Gdy znajdujesz małego Reapera w swojej szafie.
Beata766-. . . . .Co ty tu robisz?
Reaper-. . . . . Error mnie zamknął.
Beata766-Czemu jesteś mały?
Reaper-. . . . . . .Nie wiem.
Beata766-. . . . . . .*łapie go i chce zrobić mu zdjęcie telefonem.*
Reaper-CZEKAJ!
Beata766-Na co?
Reaper-Zrobię słodką pozę dla Rity.
Beata766-. . . .. -Okej.
Reaper-Weź jeszcze moją kosę.
Beata766-. . . . *Bierze kosą i delikatnie daje na nią Reapera.
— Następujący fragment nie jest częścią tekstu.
Lemma feed_loop_isolated fuel index self w c ct to s :
  checks_on -> server_ok self -> (c < 64)%nat -> owns index c self -> 0 <= in_pos s <= in_size s ->
  returns (while_loop fuel (feed_command c index ct to) (self, w, s))
    (fun '(self', _, _) => isolated index self self').
Proof.
  intros Hon Hs Hc Ho Hpos. apply (returns_while (fun '(self', _, s') =>
    server_ok self' /\ isolated index self self' /\ 0 <= in_pos s' <= in_size s')).
  { split; [done|]. split; [by apply reflexivity|done]. }
  intros [[self' w'] s'] (Hs' & Hl & Hpos').
  eapply runs_mono.
  { eapply runs_and; [apply feed_command_isolated; [done..|by eapply owns_isolated]|].
    by eapply sat_returns, runs_feed_command. }
  intros [[[self2 w2] s2]|[[self2 w2] code]] [Hl2 Hstep]; simpl in *; [|by etrans].
  destruct Hstep as (Hstep & Hsize & Hpos2). split; [apply Hstep|]. split; [by etrans|lia].
Qed.

Lemma feed_rest_isolated index self w c data to s :
  checks_on -> server_ok self -> (c < 64)%nat -> owns index c self ->
  forward (set_readDebugInfo true (fldInStreamInit data)) s ->
  returns (let '(inStream, read) := fldInStreamReadUInt16 s in
           if in_pos inStream =? in_size inStream then Ret (self, w, 0)
           else clientTime ← initialized NumberOfDatagram read;
                while_loop (S (length data)) (feed_command c index clientTime to)
                  (self, w, inStream))
    (fun '(self', _, _) => isolated index self self').
Proof.
  intros Hon Hs Hc Ho Hf. pose proof (in_read_u16_forward s) as Hf2.
  destruct (fldInStreamReadUInt16 s) as [s2 read]. simpl in Hf2.
  destruct (in_pos s2 =? in_size s2); [exact (isolated_refl index self)|]. apply returns_bind. intros ct.
  destruct (in_init data) as [Hp0 Hs0]. destruct (in_debug true (fldInStreamInit data)) as [Hp Hsz].
  assert (Hf' : forward (set_readDebugInfo true (fldInStreamInit data)) s2) by (by etrans).
  destruct Hf' as [Hsize Hrange]. apply feed_loop_isolated; [done..|lia].
Qed.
Reaper się ustawia.*
Reaper-Teraz. *Beata cyka zdjęcie.*
Beata766-Ile was tu jest?
Reaper-Nieskończoność! Chcę zostać adoptowany przez Ritę.
Beata766-Gorzej jak ktoś inny będzie przed nią.
Reaper-Nie ważne. Czekam!
Beata766-. . . . . . . Ja nie mogę. . . . . . .Wstajesz w sobotę wyspana, otwierasz szafę a tam Reaper. . . . . . . .Nic tylko cykać fotki . . . . .i dać Rozdział który nie ma żadnego pożytecznego celu. . . . . .. . Cała ja. XDDDDDDDD Papa!